• [WORK ORDER]:
Pull out every line below that contains the word "admin".

Collected data

------------------------------

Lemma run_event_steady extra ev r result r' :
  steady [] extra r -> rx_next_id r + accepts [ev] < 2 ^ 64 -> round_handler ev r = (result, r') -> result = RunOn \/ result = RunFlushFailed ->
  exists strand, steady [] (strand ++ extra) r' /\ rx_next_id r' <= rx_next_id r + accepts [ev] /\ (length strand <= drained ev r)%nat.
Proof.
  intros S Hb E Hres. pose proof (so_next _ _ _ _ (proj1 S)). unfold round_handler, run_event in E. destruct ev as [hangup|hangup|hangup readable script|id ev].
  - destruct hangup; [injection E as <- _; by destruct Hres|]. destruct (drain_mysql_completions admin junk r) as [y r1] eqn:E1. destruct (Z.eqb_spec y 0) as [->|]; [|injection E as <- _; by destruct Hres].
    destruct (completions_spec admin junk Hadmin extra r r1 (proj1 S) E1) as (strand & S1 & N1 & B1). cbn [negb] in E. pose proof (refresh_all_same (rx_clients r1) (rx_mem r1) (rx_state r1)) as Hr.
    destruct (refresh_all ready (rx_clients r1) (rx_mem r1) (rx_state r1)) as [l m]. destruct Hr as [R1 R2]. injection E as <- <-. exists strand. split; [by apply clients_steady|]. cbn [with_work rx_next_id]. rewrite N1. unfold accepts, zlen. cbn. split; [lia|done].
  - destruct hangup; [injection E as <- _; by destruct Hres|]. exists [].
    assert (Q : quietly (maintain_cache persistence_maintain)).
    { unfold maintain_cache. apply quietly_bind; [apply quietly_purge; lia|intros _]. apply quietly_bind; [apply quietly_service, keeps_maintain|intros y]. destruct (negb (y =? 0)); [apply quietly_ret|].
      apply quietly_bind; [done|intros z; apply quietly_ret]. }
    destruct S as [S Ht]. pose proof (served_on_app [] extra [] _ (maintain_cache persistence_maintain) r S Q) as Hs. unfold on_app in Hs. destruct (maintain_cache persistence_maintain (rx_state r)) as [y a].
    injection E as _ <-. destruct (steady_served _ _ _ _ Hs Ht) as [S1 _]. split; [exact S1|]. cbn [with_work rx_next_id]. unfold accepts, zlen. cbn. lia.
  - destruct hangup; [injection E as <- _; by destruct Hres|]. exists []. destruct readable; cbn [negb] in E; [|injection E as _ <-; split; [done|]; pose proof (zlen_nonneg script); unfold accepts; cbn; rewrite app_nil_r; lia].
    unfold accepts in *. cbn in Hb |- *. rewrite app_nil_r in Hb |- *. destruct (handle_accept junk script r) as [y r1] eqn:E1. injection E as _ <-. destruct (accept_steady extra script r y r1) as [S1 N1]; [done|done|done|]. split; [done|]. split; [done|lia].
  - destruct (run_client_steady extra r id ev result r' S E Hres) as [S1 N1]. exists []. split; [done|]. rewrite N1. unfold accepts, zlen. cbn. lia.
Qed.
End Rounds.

------------------------------

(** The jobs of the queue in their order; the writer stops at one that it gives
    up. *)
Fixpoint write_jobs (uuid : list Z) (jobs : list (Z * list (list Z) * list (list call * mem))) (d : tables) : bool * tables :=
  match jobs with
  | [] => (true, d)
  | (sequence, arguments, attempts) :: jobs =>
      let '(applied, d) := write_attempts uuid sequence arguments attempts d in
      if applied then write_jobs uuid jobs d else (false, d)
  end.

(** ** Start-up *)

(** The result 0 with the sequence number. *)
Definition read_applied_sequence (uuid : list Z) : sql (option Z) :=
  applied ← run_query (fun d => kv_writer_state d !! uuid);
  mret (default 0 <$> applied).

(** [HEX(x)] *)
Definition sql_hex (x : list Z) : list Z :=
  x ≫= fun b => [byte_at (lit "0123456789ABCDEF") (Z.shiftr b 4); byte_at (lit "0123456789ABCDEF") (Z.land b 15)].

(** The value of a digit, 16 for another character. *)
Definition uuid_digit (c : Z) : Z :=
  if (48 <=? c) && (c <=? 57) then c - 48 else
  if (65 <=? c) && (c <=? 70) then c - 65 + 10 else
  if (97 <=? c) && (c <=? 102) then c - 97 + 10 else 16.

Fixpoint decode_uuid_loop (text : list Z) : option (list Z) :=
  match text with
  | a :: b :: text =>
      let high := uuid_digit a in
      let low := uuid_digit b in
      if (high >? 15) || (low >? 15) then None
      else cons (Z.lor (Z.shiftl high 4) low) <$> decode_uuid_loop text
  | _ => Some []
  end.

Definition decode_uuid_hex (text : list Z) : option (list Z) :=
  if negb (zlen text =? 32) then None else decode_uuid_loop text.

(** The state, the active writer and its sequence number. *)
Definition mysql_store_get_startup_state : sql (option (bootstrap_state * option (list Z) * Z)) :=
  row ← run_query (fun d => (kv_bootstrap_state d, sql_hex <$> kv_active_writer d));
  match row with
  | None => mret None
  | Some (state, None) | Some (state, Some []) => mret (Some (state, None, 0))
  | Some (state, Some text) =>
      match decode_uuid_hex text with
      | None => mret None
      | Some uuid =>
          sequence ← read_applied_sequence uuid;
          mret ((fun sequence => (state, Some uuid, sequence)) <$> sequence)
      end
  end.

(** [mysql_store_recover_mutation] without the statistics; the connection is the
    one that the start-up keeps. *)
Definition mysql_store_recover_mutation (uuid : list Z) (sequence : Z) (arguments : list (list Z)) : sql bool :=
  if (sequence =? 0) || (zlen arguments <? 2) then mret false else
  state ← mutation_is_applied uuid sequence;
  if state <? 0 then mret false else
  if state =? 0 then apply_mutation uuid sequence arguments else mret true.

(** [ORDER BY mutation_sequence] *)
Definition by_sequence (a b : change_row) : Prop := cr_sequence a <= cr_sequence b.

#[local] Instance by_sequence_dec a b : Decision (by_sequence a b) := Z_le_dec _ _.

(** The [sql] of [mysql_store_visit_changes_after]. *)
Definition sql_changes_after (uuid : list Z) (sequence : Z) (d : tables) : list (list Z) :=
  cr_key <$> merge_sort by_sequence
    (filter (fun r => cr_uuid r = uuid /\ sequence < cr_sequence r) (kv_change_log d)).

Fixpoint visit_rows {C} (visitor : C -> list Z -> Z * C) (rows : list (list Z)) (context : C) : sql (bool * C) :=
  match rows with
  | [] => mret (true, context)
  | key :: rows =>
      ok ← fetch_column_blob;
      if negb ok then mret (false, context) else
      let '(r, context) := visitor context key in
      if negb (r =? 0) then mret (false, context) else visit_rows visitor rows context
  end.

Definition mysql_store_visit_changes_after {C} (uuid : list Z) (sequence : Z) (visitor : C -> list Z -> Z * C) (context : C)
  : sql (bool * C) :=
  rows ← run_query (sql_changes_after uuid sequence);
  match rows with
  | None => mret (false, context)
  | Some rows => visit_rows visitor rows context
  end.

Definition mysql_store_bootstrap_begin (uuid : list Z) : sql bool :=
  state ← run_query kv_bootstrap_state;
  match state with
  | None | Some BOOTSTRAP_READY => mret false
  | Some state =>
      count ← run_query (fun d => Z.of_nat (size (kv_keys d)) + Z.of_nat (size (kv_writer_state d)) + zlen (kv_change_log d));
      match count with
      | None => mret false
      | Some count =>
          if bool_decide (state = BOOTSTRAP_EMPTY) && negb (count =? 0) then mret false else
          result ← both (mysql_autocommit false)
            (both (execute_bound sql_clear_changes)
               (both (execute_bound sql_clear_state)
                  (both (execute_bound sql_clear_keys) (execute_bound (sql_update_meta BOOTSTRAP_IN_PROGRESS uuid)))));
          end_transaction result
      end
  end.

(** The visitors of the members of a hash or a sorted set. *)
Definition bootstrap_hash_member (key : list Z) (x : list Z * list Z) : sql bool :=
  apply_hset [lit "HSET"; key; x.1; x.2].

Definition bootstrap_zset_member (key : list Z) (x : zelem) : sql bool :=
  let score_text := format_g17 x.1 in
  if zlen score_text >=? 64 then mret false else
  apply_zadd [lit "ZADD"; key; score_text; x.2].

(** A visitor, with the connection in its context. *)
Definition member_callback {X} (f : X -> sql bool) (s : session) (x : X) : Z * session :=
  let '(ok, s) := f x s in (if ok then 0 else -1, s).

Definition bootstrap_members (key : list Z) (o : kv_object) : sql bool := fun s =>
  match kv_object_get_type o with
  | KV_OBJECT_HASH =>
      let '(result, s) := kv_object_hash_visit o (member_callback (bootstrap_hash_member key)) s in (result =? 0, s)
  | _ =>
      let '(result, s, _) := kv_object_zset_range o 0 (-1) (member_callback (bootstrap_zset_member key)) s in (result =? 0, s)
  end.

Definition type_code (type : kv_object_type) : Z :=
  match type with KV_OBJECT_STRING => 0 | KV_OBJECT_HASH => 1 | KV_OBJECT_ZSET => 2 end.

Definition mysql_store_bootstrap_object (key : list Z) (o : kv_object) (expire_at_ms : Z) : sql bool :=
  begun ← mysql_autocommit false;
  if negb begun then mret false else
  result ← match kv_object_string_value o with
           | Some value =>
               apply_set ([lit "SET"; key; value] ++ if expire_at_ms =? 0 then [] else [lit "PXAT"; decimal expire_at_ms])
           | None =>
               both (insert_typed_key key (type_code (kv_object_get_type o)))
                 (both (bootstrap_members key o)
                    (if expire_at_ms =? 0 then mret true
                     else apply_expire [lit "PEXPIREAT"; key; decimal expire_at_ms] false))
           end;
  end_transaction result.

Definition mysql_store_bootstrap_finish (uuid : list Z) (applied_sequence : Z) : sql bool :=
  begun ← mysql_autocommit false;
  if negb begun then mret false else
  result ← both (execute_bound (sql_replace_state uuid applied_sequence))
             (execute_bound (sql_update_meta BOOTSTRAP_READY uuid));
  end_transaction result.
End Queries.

------------------------------

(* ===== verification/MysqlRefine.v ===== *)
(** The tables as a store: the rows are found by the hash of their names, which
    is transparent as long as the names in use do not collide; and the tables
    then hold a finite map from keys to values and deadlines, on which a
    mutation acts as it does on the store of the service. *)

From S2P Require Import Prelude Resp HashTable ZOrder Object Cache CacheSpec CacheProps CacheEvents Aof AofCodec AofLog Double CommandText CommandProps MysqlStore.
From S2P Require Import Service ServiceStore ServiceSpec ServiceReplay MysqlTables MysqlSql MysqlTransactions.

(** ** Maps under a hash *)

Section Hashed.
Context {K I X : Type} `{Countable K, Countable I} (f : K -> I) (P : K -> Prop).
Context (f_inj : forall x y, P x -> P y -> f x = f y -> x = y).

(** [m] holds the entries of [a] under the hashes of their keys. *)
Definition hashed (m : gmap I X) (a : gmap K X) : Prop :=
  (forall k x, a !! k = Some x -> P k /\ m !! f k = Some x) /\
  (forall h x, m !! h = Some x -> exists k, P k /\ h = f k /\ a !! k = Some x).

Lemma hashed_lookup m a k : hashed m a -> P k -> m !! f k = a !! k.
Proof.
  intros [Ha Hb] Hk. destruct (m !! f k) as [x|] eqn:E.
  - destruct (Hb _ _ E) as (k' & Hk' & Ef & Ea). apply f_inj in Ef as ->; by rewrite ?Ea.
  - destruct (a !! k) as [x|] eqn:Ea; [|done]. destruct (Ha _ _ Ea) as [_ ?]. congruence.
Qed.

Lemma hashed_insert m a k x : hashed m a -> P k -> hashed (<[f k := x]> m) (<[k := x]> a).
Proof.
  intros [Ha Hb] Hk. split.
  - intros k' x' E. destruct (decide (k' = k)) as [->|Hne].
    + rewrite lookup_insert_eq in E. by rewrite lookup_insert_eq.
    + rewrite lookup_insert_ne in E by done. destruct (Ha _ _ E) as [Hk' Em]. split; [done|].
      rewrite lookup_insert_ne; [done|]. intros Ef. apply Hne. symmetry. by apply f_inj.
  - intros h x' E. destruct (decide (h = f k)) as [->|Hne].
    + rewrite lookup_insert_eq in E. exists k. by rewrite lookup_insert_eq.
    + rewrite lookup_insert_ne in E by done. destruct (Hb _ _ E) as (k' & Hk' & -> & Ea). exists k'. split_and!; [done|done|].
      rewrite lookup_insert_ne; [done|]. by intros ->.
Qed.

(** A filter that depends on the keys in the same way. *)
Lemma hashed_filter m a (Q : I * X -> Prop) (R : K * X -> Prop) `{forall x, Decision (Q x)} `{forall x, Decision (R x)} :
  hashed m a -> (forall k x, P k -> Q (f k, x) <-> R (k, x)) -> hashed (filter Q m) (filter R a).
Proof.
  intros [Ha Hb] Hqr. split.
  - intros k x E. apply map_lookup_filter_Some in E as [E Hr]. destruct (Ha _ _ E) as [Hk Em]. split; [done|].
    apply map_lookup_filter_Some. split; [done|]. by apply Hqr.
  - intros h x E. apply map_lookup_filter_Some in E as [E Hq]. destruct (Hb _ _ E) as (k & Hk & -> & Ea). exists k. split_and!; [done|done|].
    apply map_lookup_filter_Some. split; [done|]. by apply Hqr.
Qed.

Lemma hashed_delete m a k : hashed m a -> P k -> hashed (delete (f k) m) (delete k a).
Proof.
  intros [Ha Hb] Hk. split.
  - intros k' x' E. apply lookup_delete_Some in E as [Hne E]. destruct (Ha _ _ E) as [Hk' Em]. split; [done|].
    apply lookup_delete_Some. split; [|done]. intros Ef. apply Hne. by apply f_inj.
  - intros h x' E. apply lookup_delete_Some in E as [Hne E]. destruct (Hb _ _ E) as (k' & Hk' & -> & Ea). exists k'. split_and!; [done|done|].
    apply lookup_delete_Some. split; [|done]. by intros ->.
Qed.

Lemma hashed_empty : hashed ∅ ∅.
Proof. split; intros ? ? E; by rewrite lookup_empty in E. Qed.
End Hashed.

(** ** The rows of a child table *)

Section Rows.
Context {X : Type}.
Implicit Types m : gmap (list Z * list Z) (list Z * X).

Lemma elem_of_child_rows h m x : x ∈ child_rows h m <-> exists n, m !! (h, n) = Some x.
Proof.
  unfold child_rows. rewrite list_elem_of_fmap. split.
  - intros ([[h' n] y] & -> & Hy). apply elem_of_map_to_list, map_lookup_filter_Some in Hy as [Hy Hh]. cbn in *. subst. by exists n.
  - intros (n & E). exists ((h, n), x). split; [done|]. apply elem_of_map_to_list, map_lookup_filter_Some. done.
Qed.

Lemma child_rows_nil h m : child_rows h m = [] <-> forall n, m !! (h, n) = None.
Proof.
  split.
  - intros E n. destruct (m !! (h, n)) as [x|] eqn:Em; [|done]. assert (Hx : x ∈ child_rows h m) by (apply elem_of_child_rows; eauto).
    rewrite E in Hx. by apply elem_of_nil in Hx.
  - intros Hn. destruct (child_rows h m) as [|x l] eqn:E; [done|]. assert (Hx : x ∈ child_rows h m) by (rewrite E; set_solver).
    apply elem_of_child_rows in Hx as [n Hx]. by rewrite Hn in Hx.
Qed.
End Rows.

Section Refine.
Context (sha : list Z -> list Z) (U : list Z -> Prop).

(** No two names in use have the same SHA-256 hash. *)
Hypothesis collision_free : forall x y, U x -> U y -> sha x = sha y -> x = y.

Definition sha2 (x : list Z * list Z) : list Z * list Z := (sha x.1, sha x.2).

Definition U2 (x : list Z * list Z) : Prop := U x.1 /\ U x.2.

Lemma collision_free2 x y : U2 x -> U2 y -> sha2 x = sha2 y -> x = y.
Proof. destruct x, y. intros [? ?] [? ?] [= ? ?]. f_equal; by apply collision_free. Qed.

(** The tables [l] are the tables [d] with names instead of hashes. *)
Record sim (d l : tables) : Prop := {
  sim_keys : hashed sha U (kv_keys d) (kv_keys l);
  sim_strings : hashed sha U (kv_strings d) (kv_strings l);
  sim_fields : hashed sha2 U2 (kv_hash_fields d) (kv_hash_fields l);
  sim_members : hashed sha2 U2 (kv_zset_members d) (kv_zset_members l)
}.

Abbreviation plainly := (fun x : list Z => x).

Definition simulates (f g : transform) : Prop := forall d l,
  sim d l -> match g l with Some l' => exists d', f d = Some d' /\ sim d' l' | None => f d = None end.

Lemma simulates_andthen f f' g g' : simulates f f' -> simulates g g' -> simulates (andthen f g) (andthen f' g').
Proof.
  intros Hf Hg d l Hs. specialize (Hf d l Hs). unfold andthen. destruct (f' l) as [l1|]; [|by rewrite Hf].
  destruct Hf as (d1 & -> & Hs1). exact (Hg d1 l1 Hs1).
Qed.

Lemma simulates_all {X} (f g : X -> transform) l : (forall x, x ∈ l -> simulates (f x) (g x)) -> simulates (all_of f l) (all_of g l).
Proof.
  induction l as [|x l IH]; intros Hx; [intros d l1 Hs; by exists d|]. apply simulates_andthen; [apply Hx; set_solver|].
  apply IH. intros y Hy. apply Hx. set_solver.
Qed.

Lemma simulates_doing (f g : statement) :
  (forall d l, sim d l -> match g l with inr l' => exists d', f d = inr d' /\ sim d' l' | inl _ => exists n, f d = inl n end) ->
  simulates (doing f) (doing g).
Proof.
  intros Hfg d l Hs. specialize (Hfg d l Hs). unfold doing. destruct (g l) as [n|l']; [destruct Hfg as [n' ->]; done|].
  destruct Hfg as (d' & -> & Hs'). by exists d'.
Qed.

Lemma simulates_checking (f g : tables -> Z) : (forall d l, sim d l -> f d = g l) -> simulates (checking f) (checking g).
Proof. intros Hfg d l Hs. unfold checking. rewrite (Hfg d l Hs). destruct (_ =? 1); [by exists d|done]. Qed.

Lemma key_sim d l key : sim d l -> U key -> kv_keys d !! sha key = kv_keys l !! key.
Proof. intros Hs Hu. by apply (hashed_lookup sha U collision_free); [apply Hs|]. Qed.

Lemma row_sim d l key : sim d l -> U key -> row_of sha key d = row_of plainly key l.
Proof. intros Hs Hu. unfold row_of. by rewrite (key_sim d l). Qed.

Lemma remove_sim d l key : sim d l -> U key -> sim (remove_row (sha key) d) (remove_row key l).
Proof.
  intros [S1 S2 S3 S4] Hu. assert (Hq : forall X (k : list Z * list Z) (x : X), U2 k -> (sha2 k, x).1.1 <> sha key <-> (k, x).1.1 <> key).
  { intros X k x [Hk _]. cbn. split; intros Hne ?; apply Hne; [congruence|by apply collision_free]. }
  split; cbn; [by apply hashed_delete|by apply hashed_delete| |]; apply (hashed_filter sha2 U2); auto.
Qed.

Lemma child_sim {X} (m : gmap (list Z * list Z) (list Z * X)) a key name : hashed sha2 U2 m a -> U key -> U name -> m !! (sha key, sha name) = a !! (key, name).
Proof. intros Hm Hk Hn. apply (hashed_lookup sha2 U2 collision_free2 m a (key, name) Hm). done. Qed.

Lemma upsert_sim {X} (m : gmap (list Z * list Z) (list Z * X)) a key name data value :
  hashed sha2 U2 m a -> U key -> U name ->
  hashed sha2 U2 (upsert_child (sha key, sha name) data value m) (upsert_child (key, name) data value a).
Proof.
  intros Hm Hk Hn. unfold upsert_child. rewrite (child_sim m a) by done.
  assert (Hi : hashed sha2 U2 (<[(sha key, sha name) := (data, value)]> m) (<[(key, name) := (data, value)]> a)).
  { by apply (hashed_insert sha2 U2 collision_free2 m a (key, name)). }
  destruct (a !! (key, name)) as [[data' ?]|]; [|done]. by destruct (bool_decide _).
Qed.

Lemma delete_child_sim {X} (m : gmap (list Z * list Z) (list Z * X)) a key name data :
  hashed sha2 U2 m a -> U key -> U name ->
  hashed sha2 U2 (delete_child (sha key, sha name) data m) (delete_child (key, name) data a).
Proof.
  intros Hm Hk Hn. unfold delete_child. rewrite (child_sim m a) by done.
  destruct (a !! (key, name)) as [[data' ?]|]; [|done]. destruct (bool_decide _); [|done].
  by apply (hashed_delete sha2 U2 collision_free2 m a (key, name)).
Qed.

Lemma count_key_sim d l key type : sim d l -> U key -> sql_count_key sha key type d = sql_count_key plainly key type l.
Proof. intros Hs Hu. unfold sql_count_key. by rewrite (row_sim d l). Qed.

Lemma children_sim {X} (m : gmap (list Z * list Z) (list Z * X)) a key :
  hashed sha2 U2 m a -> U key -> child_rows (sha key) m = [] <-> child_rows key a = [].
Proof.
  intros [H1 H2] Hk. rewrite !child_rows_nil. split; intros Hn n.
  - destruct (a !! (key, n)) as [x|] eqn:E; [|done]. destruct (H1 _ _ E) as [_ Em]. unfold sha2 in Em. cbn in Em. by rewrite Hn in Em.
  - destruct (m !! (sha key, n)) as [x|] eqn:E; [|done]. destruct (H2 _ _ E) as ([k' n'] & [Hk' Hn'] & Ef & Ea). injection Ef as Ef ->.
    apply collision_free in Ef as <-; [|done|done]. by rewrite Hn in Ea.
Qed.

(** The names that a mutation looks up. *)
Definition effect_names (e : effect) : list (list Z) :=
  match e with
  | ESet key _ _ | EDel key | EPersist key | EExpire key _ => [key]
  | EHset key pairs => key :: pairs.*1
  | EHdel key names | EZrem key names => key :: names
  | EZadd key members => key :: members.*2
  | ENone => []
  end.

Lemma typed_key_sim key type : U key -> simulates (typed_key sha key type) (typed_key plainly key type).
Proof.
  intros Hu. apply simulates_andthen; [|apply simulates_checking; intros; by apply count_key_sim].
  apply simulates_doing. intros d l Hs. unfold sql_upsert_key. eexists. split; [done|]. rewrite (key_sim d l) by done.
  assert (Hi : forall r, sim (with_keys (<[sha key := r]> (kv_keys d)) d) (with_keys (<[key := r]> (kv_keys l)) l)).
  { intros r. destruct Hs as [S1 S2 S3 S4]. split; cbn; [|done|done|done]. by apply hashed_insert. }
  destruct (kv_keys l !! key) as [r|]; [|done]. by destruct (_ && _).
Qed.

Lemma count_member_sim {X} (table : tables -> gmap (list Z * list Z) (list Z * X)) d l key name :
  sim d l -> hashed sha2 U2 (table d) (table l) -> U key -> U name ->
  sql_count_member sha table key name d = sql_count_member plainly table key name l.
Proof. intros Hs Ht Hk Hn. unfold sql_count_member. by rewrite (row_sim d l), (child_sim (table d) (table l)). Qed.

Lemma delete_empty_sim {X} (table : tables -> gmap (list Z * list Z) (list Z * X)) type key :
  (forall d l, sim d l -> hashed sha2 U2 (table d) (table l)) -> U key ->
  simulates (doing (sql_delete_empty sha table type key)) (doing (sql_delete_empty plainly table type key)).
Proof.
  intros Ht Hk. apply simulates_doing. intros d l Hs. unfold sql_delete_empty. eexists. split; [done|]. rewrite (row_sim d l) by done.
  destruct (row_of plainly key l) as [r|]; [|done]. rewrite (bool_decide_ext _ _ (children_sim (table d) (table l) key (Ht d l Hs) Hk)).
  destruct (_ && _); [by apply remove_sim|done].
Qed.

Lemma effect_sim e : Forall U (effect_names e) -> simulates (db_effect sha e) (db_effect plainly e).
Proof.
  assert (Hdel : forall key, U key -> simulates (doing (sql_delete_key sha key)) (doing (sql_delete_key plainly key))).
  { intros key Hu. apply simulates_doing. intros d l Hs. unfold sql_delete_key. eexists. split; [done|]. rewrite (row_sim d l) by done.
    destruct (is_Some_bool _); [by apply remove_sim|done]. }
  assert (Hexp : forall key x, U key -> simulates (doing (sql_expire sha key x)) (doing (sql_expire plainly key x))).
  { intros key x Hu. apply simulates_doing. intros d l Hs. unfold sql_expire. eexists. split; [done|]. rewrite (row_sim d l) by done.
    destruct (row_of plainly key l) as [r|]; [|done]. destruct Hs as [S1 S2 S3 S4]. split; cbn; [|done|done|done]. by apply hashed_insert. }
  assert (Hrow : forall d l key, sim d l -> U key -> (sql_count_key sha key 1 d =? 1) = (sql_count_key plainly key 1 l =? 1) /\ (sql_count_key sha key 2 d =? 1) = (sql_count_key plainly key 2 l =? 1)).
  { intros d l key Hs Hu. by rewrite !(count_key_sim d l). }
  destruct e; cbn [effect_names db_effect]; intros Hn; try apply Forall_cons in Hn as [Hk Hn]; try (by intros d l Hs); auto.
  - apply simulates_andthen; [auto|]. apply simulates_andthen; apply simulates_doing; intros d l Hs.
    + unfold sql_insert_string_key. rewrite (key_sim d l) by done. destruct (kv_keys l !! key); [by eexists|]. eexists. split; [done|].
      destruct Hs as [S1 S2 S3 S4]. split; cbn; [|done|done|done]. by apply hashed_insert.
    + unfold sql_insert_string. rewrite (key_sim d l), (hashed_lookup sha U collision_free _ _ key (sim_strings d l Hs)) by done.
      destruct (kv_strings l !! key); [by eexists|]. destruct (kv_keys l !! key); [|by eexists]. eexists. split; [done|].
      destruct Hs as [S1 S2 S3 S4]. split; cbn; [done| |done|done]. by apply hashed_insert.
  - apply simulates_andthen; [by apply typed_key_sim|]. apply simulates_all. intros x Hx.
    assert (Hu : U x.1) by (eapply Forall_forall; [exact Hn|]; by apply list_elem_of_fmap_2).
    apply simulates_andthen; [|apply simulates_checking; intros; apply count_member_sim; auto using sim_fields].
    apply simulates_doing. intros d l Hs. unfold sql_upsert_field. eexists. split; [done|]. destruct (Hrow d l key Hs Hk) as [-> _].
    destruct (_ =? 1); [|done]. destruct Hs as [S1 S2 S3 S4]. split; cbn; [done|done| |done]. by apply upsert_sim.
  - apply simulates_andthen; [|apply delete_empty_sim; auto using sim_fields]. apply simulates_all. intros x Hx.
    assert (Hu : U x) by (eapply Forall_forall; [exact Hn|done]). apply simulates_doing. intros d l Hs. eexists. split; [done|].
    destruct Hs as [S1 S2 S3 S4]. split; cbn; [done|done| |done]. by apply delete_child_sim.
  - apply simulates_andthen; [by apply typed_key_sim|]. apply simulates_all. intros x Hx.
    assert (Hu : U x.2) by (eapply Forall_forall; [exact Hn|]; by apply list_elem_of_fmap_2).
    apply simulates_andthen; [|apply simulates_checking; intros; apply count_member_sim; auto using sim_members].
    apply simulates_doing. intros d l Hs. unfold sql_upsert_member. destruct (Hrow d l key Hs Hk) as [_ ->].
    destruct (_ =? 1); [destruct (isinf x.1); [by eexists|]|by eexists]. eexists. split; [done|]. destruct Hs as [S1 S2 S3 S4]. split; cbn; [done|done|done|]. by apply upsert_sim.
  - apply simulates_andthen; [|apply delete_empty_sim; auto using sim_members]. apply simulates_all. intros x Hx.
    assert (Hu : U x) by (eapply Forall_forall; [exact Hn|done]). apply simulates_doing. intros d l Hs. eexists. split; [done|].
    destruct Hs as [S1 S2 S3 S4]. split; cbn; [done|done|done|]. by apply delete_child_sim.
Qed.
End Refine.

------------------------------

• [FINAL ANSWER]:
  - destruct hangup; [injection E as <- _; by destruct Hres|]. destruct (drain_mysql_completions admin junk r) as [y r1] eqn:E1. destruct (Z.eqb_spec y 0) as [->|]; [|injection E as <- _; by destruct Hres].
    destruct (completions_spec admin junk Hadmin extra r r1 (proj1 S) E1) as (strand & S1 & N1 & B1). cbn [negb] in E. pose proof (refresh_all_same (rx_clients r1) (rx_mem r1) (rx_state r1)) as Hr.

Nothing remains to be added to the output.